Viagem de loucos a destes três, sem meta, nem sentido. Vagueiam, divagando, filosofando sem falar, pelas praias, juntos e separados, como num ballet absurdo. Param num motel e aborrecem-se. Não encontram nada para fazer.

 Eddie, Eva e Willie

Há muita inconsciência neste deambular à procura de nada! Talvez à procura dum sítio que fosse o "seu" de cada um. Param a olhar o que foi – ou podia ter sido- e já não é. A imagem da longínqua Budapeste atrai-os. E não vou contar o resto claro...
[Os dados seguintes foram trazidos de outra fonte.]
Lemma request_clock {A} (s : Script Db A) w : wp (request s) (fun _ w' => clock w <= clock w') w.
Proof.
  pose proof (arrive_clock w). apply wp_request; [intros; lia|]. cbn. by split.
Qed.

Lemma reserveOnce_clock w : wp (Queue.reserveOnce q) (fun _ w' => clock w <= clock w') w.
Proof.
  unfold Queue.reserveOnce. apply wp_bind, wp_now, wp_bind.
  eapply wp_mono; [apply request_clock|]. intros [raw|e] w1 H1; [|done].
  destruct raw; try (by apply wp_fail).
  destruct (IsValidBatchImageID s); [by apply wp_ret|].
  apply wp_bind. destruct (String.eqb s ""); [by apply wp_ret, wp_fail|].
  apply wp_bind, wp_try. eapply wp_mono; [apply request_clock|].
  intros r w2 H2. cbn in H1, H2. apply wp_ret, wp_fail. lia.
Qed.

Lemma paused_clock d (w : World Db) : ctx_done (paused d w) = false -> clock w + d <= clock (paused d w).
Proof. unfold paused. destruct (ctx_done (arrive w)) eqn:E; [congruence|]. cbn. lia. Qed.

(** Enough fuel for the time that is left. *)
Lemma reserve_polls_end fuel deadline w :
  (1 <= fuel)%nat ->
  (0 < deadline - clock w -> (2 + Z.to_nat ((deadline - clock w) / Second) <= fuel)%nat) ->
  wp (Queue.reserve_polls q fuel deadline) (fun r _ => r <> Ok None) w.
Proof.
  revert w; induction fuel as [|f IH]; intros w Hf Hleft; [lia|]. cbn [Queue.reserve_polls].
  apply wp_bind, wp_try. eapply wp_mono; [apply reserveOnce_clock|]. intros r w1 H1. cbn beta iota.
  destruct r as [b|e]; [by apply wp_ret|]. destruct (negb _); [by apply wp_fail|].
  apply wp_bind, wp_now. destruct (Z.leb_spec (Sub deadline (clock w1)) 0) as [|Hpos];
    [by apply wp_fail|].
  assert (Hrem : 0 < deadline - clock w1) by (unfold Sub in Hpos; go_lia).
  assert (Hwait : Z.min Second (deadline - clock w1) <=
    (if Sub deadline (clock w1) <? batchImageReservePollInterval
     then Sub deadline (clock w1) else batchImageReservePollInterval)).
  { change batchImageReservePollInterval with Second.
    unfold Sub, Second in *. case_Z; go_lia. }
  apply wp_bind, wp_pause. set (wait := if _ <? _ then _ else _) in *.
  destruct (ctx_done (paused wait w1)) eqn:Ec; [by apply wp_fail|].
  pose proof (paused_clock wait w1 Ec) as Hp. specialize (Hleft ltac:(lia)).
  assert (Hdiv : (Z.to_nat ((deadline - clock w1) / Second) <= Z.to_nat ((deadline - clock w) / Second))%nat).
  { apply Z2Nat.inj_le; [apply Z.div_pos; unfold Second; lia..|].
    apply Z.div_le_mono; unfold Second; lia. }
  apply IH; [lia|]. intros Hmore.
  assert (Hsec : Second <= deadline - clock w1) by lia.
  assert (Hless : (deadline - clock (paused wait w1)) / Second <= (deadline - clock w1) / Second - 1).
  { transitivity ((deadline - clock w1 - Second) / Second).
    { apply Z.div_le_mono; [done|]. unfold Second in *. lia. }
    replace (deadline - clock w1 - Second) with (deadline - clock w1 + (-1) * Second) by lia.
    rewrite Z.div_add by done. lia. }
  assert (0 <= (deadline - clock (paused wait w1)) / Second) by (apply Z.div_pos; unfold Second; lia).
  lia.
Qed.
(** The multipliers of a group, and its price if one is set. *)
Definition group_pricing (userID : Z) (imageSize : string) (group : Group)
    : res (Q * Q * Q * option Q) :=
  if negb (AllowBatchImageGeneration group) then Err ErrBatchImageGroupDisabled
  else
    match GetByUserAndGroup userID (group_ID group) with
    | Err _ => Err ErrBatchImageSettlementPricingMissing
    | Ok userRate =>
        let effective := default (atleast0 (RateMultiplier group)) userRate in
        let multiplier :=
          if ImageRateIndependent group then ImageRateMultiplier group else effective in
        Ok (atleast0 multiplier, atleast0 (BatchImageDiscountMultiplier group),
            (if Qle_bool 0 (BatchImageHoldMultiplier group) then BatchImageHoldMultiplier group
             else defaultBatchImageHoldMultiplier),
            match GetImagePrice group imageSize with
            | Some p => if Qle_bool 0 p then Some p else None
            | None => None
            end)
    end.

(** For [items] items on an account with multiplier [accountMultiplier]. *)
Definition resolvePricingSnapshot (owner : BatchImageOwner) (model imageSize provider : string)
    (items : Z) (accountMultiplier : Q) : res BatchImagePricingSnapshot :=
  let fromGroup :=
    if default 0 (GroupID owner) <=? 0
    then Ok (1%Q, defaultBatchImageDiscountMultiplier, defaultBatchImageHoldMultiplier, None)
    else match GetByIDLite (default 0 (GroupID owner)) with
    | Err _ => Err ErrBatchImageSettlementPricingMissing
    | Ok group => group_pricing (owner_UserID owner) imageSize group
    end in
  match fromGroup with
  | Err e => Err e
  | Ok (groupMultiplier, discountMultiplier, holdMultiplier, configuredUnit) =>
      let unitPrice :=
        match configuredUnit with
        | Some p => Ok p
        | None =>
            match BatchImageUnitPrice provider model with
            | Err _ => Err ErrBatchImageSettlementPricingMissing
            | Ok p => if Q_lt p 0 then Err ErrBatchImageSettlementPricingMissing else Ok p
            end
        end in
      match unitPrice with
      | Err e => Err e
      | Ok unit =>
          let holdMultiplier :=
            if Q_lt holdMultiplier discountMultiplier then discountMultiplier else holdMultiplier in
          let accountMultiplier := atleast0 accountMultiplier in
          let standardUnitPrice := (unit * groupMultiplier * accountMultiplier)%Q in
          let billableUnitPrice := (standardUnitPrice * discountMultiplier)%Q in
          let holdUnitPrice := (standardUnitPrice * holdMultiplier)%Q in
          Ok (mkSnapshot unit groupMultiplier accountMultiplier discountMultiplier holdMultiplier
                billableUnitPrice holdUnitPrice (billableUnitPrice * inject_Z items)%Q
                (holdUnitPrice * inject_Z items)%Q)
      end
  end.

Lemma Q_lt_true x y : Q_lt x y = true <-> (x < y)%Q.
Proof.
  unfold Q_lt. rewrite negb_true_iff. split; intros Hx.
  - apply Qnot_le_lt. intros Hle%Qle_bool_iff. congruence.
  - apply not_true_iff_false. rewrite Qle_bool_iff. by apply Qlt_not_le.
Qed.

Lemma Q_lt_false x y : Q_lt x y = false <-> (y <= x)%Q.
Proof. unfold Q_lt. by rewrite negb_false_iff, Qle_bool_iff. Qed.

Lemma atleast0_nonneg x : (0 <= atleast0 x)%Q.
Proof. unfold atleast0. destruct (Q_lt x 0) eqn:E; [lra|by apply Q_lt_false]. Qed.

Lemma round10_nonneg x : (0 <= x)%Q ->
  (inject_Z (round10 x) <= x * (10000000000 # 1) + (1 # 2) < inject_Z (round10 x) + 1)%Q.
Proof.
  intros Hx. unfold round10. apply Q_lt_false in Hx. rewrite Hx. split; [apply Qfloor_le|].
  pose proof (Qlt_floor (x * (10000000000 # 1) + (1 # 2))) as Hf.
  rewrite inject_Z_plus in Hf. exact Hf.
Qed.
Lemma known_claimed k fp db : known k (claimed k fp db) = true.
Proof. unfold known, claimed. cbn. by rewrite lookup_insert_eq. Qed.

(** A release whose key is known: its own retry, or one that conflicts. *)
Lemma release_known j k hold r h w :
  holder j k hold r (w_db w) -> ~ new_key (release_key j k) (w_db w) ->
  wp0 (releaseBatchImageBalanceHold j h) (fun x w' => x = Ok tt /\ w' = w) w.
Proof.
  intros Hj Hnew. pose proof (release_cmd_key _ _ _ _ _ h Hj) as Hkey. set (cmd := release_cmd j k hold h) in Hkey.
  unfold releaseBatchImageBalanceHold. rewrite (build_hold _ _ _ _ _ _ _ _ Hj).
  destruct (request_ids _ _ _ _ _ Hj) as (_ & _ & Hid). destruct Hj as (_ & _ & _ & Hpos & _).
  change (hold_cmd j k hold (BatchImageReleaseRequestID (BatchID j)) 0 h) with cmd.
  change (Billing.HoldAmount cmd) with hold. rewrite (proj2 (Z.leb_gt hold 0)) by lia.
  do 2 run_step. apply wp0_billing. eapply wp0_mono; [apply hold_known|].
  - change (hold_RequestID cmd) with (BatchImageReleaseRequestID (BatchID j)). by rewrite Hid.
  - by rewrite Hkey.
  - intros x db (-> & Hx & _). replace (set_db (w_db w) w) with w by by destruct w.
    destruct Hx as [->| ->]; cbv beta iota; [|rewrite decide_True by done]; by run_step.
Qed.
(** The loop of the start-up clean-up. *)
Lemma remove_foreign_spec prefix members n db0 db z e z' z1 e1 e1' :
  pair_at db z1 e1 z' e1' -> micros db = micros db0 -> e1 = e \/ e1 = None -> z1 ⊆ z ->
  (forall r s, HasPrefix r prefix = true -> z !! r = Some s -> z1 !! r = Some s) ->
  swp (remove_foreign K prefix members n) (fun r db' => exists n z2 e2, r = Ok n /\
    pair_at db' z2 e2 z' e1' /\ micros db' = micros db0 /\ (e2 = e \/ e2 = None) /\ z2 ⊆ z /\
    forall r s, HasPrefix r prefix = true -> z !! r = Some s -> z2 !! r = Some s) db.
Proof.
  revert n db z1 e1; induction members as [|m members IH]; intros n db z1 e1 Hp Hm He Hsub Hkeep.
  - apply swp_ret. eauto 10.
  - cbn [remove_foreign]. destruct (HasPrefix m prefix) eqn:Hpre; [by eapply IH|].
    apply swp_bind. unfold call_int. apply swp_bind. eapply swp_slots; [exact Hp|done|cbn; done|].
    intros db1 Hp1 Hm1. cbn in Hp1 |- *. eapply IH; [exact Hp1|congruence| | |].
    + case_decide; auto.
    + etrans; [apply delete_subseteq|done].
    + intros r s Hr Hs. rewrite lookup_delete_ne; [by apply Hkeep|]. congruence.
Qed.

Lemma startup_stepped M prefix db z e z' e' : pair_at db z e z' e' ->
  swp (startupCleanupSlotScript K prefix T)
    (fun _ => stepped M (fun r => HasPrefix r prefix = false) z e z') db.
Proof.
  intros Hp. unfold startupCleanupSlotScript. apply swp_bind.
  eapply swp_slots; [exact Hp|done|cbn; done|]. intros db1 Hp1 Hm1. apply pair_at_expiry in Hp1. cbn.
  apply swp_bind. eapply swp_mono; [eapply remove_foreign_spec; [exact Hp1|exact Hm1|by left|done|done]|].
  intros r db2 (n & z2 & e2 & -> & Hp2 & Hm2 & He2 & Hsub & Hkeep).
  apply swp_bind. eapply card_slots; [exact Hp2|]. intros db3 Hp3 Hm3. rewrite Hm2 in Hm3.
  eapply (drop_or_expire _ _ _ db); [exact Hp3|done|done|]. intros db' e3 He3 Hp' Hm'.
  eapply (stepped_shrink _ _ db); [done|exact Hp'| |done| |done].
  - apply map_subseteq_size. by apply map_filter_mono || (apply map_subseteq_spec; intros r s;
      unfold unexpired; rewrite !map_lookup_filter_Some; intros [Hr Hs]; split; [|done];
      by eapply lookup_weaken).
  - intros r s Hr Hs _. apply Hkeep; [|done]. by destruct (HasPrefix r prefix).
Qed.
Lemma register_spec max idle uuid (Q : res Z -> Db -> Prop) db z e :
  let now := server_s db in
  let z1 := unexpired z (now - idle) in
  sessions_at db z e -> 0 <= idle ->
  (forall db', sessions_at db' (<[uuid := now]> z1) (Some (server_ms db + 1000 * (idle + 60))) ->
     micros db' = micros db -> is_Some (z1 !! uuid) \/ count z1 < max -> Q (Ok 1) db') ->
  (forall db' e', sessions_at db' z1 e' -> e' = e \/ e' = None -> micros db' = micros db ->
     z1 !! uuid = None -> max <= count z1 -> Q (Ok 0) db') ->
  swp (registerSessionScript K max idle uuid) Q db.
Proof.
  intros now z1 Hz Hidle Hyes Hno. unfold registerSessionScript.
  apply swp_bind. unfold swp at 1, time_s. cbn [fst snd]. fold now.
  apply swp_bind. eapply prune_sessions; [exact Hz|]. intros n db1 e1 Hz1 He1 Hm1. fold z1 in Hz1.
  apply swp_bind. eapply member_session; [exact Hz1|]. intros db2 Hz2 Hm2.
  assert (Hms : server_ms db2 = server_ms db) by (unfold server_ms; congruence).
  assert (Hadm : forall db3, sessions_at db3 z1 e1 -> micros db3 = micros db ->
    is_Some (z1 !! uuid) \/ count z1 < max ->
    swp (do! _ := admit_member K now (idle + 60) uuid in sret 1) Q db3).
  { intros db3 Hz3 Hm3 Hroom. apply swp_bind. eapply admit_session; [exact Hz3|lia|].
    intros db4 Hz4 Hm4. apply swp_ret, Hyes; [|congruence|done].
    unfold server_ms in *. by rewrite <- Hm3. }
  case_bool_decide as Hin; [apply Hadm; [done|congruence|auto]|].
  apply swp_bind. eapply card_sessions; [exact Hz2|]. intros db3 Hz3 Hm3.
  destruct (Z.ltb_spec (count z1) max); [apply Hadm; [done|congruence|auto]|].
  apply swp_ret. eapply Hno; [exact Hz3|done|congruence| |done]. by apply eq_None_not_Some.
Qed.

(** *** Histories *)

Inductive SessionOp : Type :=
  | OpRegister (max idle : Z) (uuid : string)
  | OpUnregister (uuid : string)
  | OpRefresh (idle : Z) (uuid : string)
  | OpCount (idle : Z)
  | OpIsActive (idle : Z) (uuid : string)
  | OpElsewhere (c : Command)
  | OpElapse (n : Z).

(** The server, and the sessions that have been admitted and not been given back since,
with the time of the last admission. *)
Definition history : Type := Db * gmap string Z.

Definition session_step (op : SessionOp) (h : history) : history :=
  let '(db, admitted) := h in
  match op with
  | OpRegister max idle uuid =>
      let '(db', r) := registerSessionScript K max idle uuid db in
      (db', if decide (r = Ok 1) then <[uuid := server_s db]> admitted else admitted)
  | OpUnregister uuid => ((call (ZREM K uuid) db).1, delete uuid admitted)
  | OpRefresh idle uuid => ((refreshSessionScript K idle uuid db).1, admitted)
  | OpCount idle => ((getActiveSessionCountScript K idle db).1, admitted)
  | OpIsActive idle uuid => ((isSessionActiveScript K idle uuid db).1, admitted)
  | OpElsewhere c => ((call c db).1, admitted)
  | OpElapse n => (elapse n db, admitted)
  end.

Definition session_run (ops : list SessionOp) (h : history) : history :=
  foldl (fun h op => session_step op h) h ops.

(** Limits of at most [M], idle timeouts of at least [T] seconds. *)
Definition legal_session (M T : Z) (op : SessionOp) : Prop :=
  match op with
  | OpRegister max idle _ => max <= M /\ T <= idle
  | OpRefresh idle _ | OpCount idle => T <= idle
  | OpElsewhere c => key_of c <> K
  | _ => True
  end.

(** The sessions that were admitted less than [T] seconds ago. *)
Definition recent (T : Z) (h : history) : gmap string Z :=
  filter (fun p => server_s h.1 - T < p.2) h.2.

(** At most [M] sessions, all recent ones among them, and the key outlasts these. *)
Definition sessions_inv (M T : Z) (h : history) : Prop :=
  exists z e, sessions_at h.1 z e /\ count z <= M /\
    (forall u t, recent T h !! u = Some t -> exists s, z !! u = Some s /\ t <= s) /\
    (forall u t, recent T h !! u = Some t -> outlasts T e t) /\
    (forall u t, h.2 !! u = Some t -> t <= server_s h.1).

Lemma recent_lookup T h u t : recent T h !! u = Some t <-> h.2 !! u = Some t /\ server_s h.1 - T < t.
Proof. unfold recent. rewrite map_lookup_filter_Some. done. Qed.

Lemma recent_within M T h : sessions_inv M T h -> count (recent T h) <= M.
Proof.
  intros (z & e & _ & Hm & Hrec & _). etrans; [|exact Hm]. unfold count. apply inj_le.
  rewrite <- !size_dom. apply subseteq_size. intros u Hu%elem_of_dom.
  destruct Hu as [t Hu]. apply Hrec in Hu as (s & Hs & _). by apply elem_of_dom.
Qed.

(** *** Each operation keeps the invariant *)

Definition inv_at (M T : Z) (h : history) (z : zset) (e : option Z) : Prop :=
  sessions_at h.1 z e /\ count z <= M /\
  (forall u t, recent T h !! u = Some t -> exists s, z !! u = Some s /\ t <= s) /\
  (forall u t, recent T h !! u = Some t -> outlasts T e t) /\
  (forall u t, h.2 !! u = Some t -> t <= server_s h.1).

Lemma inv_step M T db log db' log' z e z' e' :
  inv_at M T (db, log) z e -> micros db' = micros db -> sessions_at db' z' e' -> count z' <= M ->
  log' ⊆ log ->
  (forall u s, is_Some (log' !! u) -> z !! u = Some s -> server_s db - T < s ->
     exists s', z' !! u = Some s' /\ (s <= s' \/ server_s db <= s')) ->
  (forall t, t <= server_s db -> outlasts T e t -> outlasts T e' t) ->
  inv_at M T (db', log') z' e'.
Proof.
  intros (Hz & Hc & Hrec & Hexp & Hle) Hm Hz' Hc' Hlog Hkeep Hexp'.
  pose proof (now_same _ _ Hm) as Hnow.
  assert (Hr : forall u t, recent T (db', log') !! u = Some t ->
    is_Some (log' !! u) /\ recent T (db, log) !! u = Some t /\ t <= server_s db /\ server_s db - T < t).
  { intros u t Hu. apply recent_lookup in Hu as [Hu Ht]. cbn in Hu, Ht.
    pose proof (lookup_weaken _ _ _ _ Hu Hlog) as Hu'. rewrite Hnow in Ht.
    split; [by eexists|]. split; [by apply recent_lookup|]. split; [by apply (Hle u)|done]. }
  split; [done|]. split; [done|]. split; [|split].
  - intros u t Hu. destruct (Hr u t Hu) as (Hin & Hu' & _ & Ht).
    destruct (Hrec u t Hu') as (s & Hs & Hts).
    destruct (Hkeep u s Hin Hs) as (s' & Hs' & Hss); [lia|]. exists s'.
    split; [done|]. pose proof (Hle u t) as Hut. apply recent_lookup in Hu' as [Hu' _].
    specialize (Hut Hu'). cbn in Hut. lia.
  - intros u t Hu. destruct (Hr u t Hu) as (_ & Hu' & Ht & _). apply Hexp'; [done|]. by apply (Hexp u).
  - intros u t Hu. cbn in *. rewrite Hnow. apply (Hle u). by eapply lookup_weaken.
Qed.

Lemma inv_admit M T db log z e u :
  inv_at M T (db, log) z e -> z !! u = Some (server_s db) -> outlasts T e (server_s db) ->
  inv_at M T (db, <[u := server_s db]> log) z e.
Proof.
  intros (Hz & Hc & Hrec & Hexp & Hle) Hu He. split; [done|]. split; [done|]. split; [|split].
  - intros u' t [Hu' Ht]%recent_lookup. cbn in Hu', Ht.
    apply lookup_insert_Some in Hu' as [[<- <-]|[_ Hu']]; [by eexists|].
    apply (Hrec u'). by apply recent_lookup.
  - intros u' t [Hu' Ht]%recent_lookup. cbn in Hu', Ht.
    apply lookup_insert_Some in Hu' as [[<- <-]|[_ Hu']]; [done|].
    apply (Hexp u'). by apply recent_lookup.
  - intros u' t Hu'. cbn in *. apply lookup_insert_Some in Hu' as [[<- <-]|[_ Hu']]; [done|].
    by apply (Hle u').
Qed.

Lemma count_le z z' : z' ⊆ z -> count z' <= count z.
Proof. intros Hz. unfold count. apply inj_le. by apply map_subseteq_size. Qed.

Lemma unexpired_le z c : count (unexpired z c) <= count z.
Proof. apply count_le, map_filter_subseteq. Qed.

Lemma count_insert z u s : count (<[u := s]> z) = if decide (is_Some (z !! u)) then count z else count z + 1.
Proof.
  unfold count. rewrite map_size_insert. destruct (z !! u) eqn:E.
  - rewrite decide_True by eauto. done.
  - rewrite decide_False by (intros [? ?]; congruence). lia.
Qed.

Lemma expiry_kept T e e' : e' = e \/ e' = None -> forall t, outlasts T e t -> outlasts T e' t.
Proof. intros [->| ->] t; [done|]. intros _. exact I. Qed.

Lemma expiry_set T db idle t : T <= idle -> t <= server_s db ->
  outlasts T (Some (server_ms db + 1000 * (idle + 60))) t.
Proof.
  intros HT Ht. pose proof (outlasts_set T db t Ht) as Ho. unfold outlasts in *. lia.
Qed.

(** What the scripts do with an unexpired session that they do not touch, and with one
that they refresh. *)
Lemma unexpired_keeps z now idle T u s : T <= idle -> z !! u = Some s -> now - T < s ->
  unexpired z (now - idle) !! u = Some s.
Proof. intros HT Hu Hs. apply map_lookup_filter_Some. cbn. split; [done|lia]. Qed.

Lemma insert_keeps z now uuid u s : z !! u = Some s ->
  exists s', <[uuid := now]> z !! u = Some s' /\ (s <= s' \/ now <= s').
Proof.
  intros Hu. destruct (decide (u = uuid)) as [->|Hne].
  - exists now. rewrite lookup_insert_eq. split; [done|lia].
  - exists s. rewrite lookup_insert_ne by done. split; [done|lia].
Qed.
 Filme de humor amargo e doce ao mesmo tempo.

No fundo são imigrados que nunca foram se não isso: Desadaptados. E que o serão sempre, aqui ou ali. Que nunca encontrarão o seu lugar inteiro, partidos entre duas vidas, entre mundos irreconciliáveis.

Será que os lugares que foram habitados um dia, poderão ainda encher-se de novo de sentido? 
Não creio. Mas ficamos presos às figuras  – e nós próprios à espera de qualquer coisa…
Como no Deserto dos Tártaros onde nada acontece nem acontecerá?

2 comentários:

  1. Um filme magnifico, feito com os restos da película de "O Estado das Coisas" de Wim Wenders e que permanece uma verdadeira pérola cinematográfica, de referir a fabulosa banda sonora de John Lurie tocada pelo Balanescu Quartet. Um dos meus filmes favoritos do Jim Jarmusch.
    Muito boa noite!

    ResponderEliminar
    Respostas
    1. Bom dia, Mister Vertigo!Ainda bem que gostou! Poucas pessoas ouço falar(aqui) do filme. Impressionou-me há tantos anos. E John Lurie vai muito bem, para além da banda sonora!Também gostei d'"O estado das coisas" (filmado na Praia Grande, no Hotel Arribas), mas hoje custa-me vê-lo.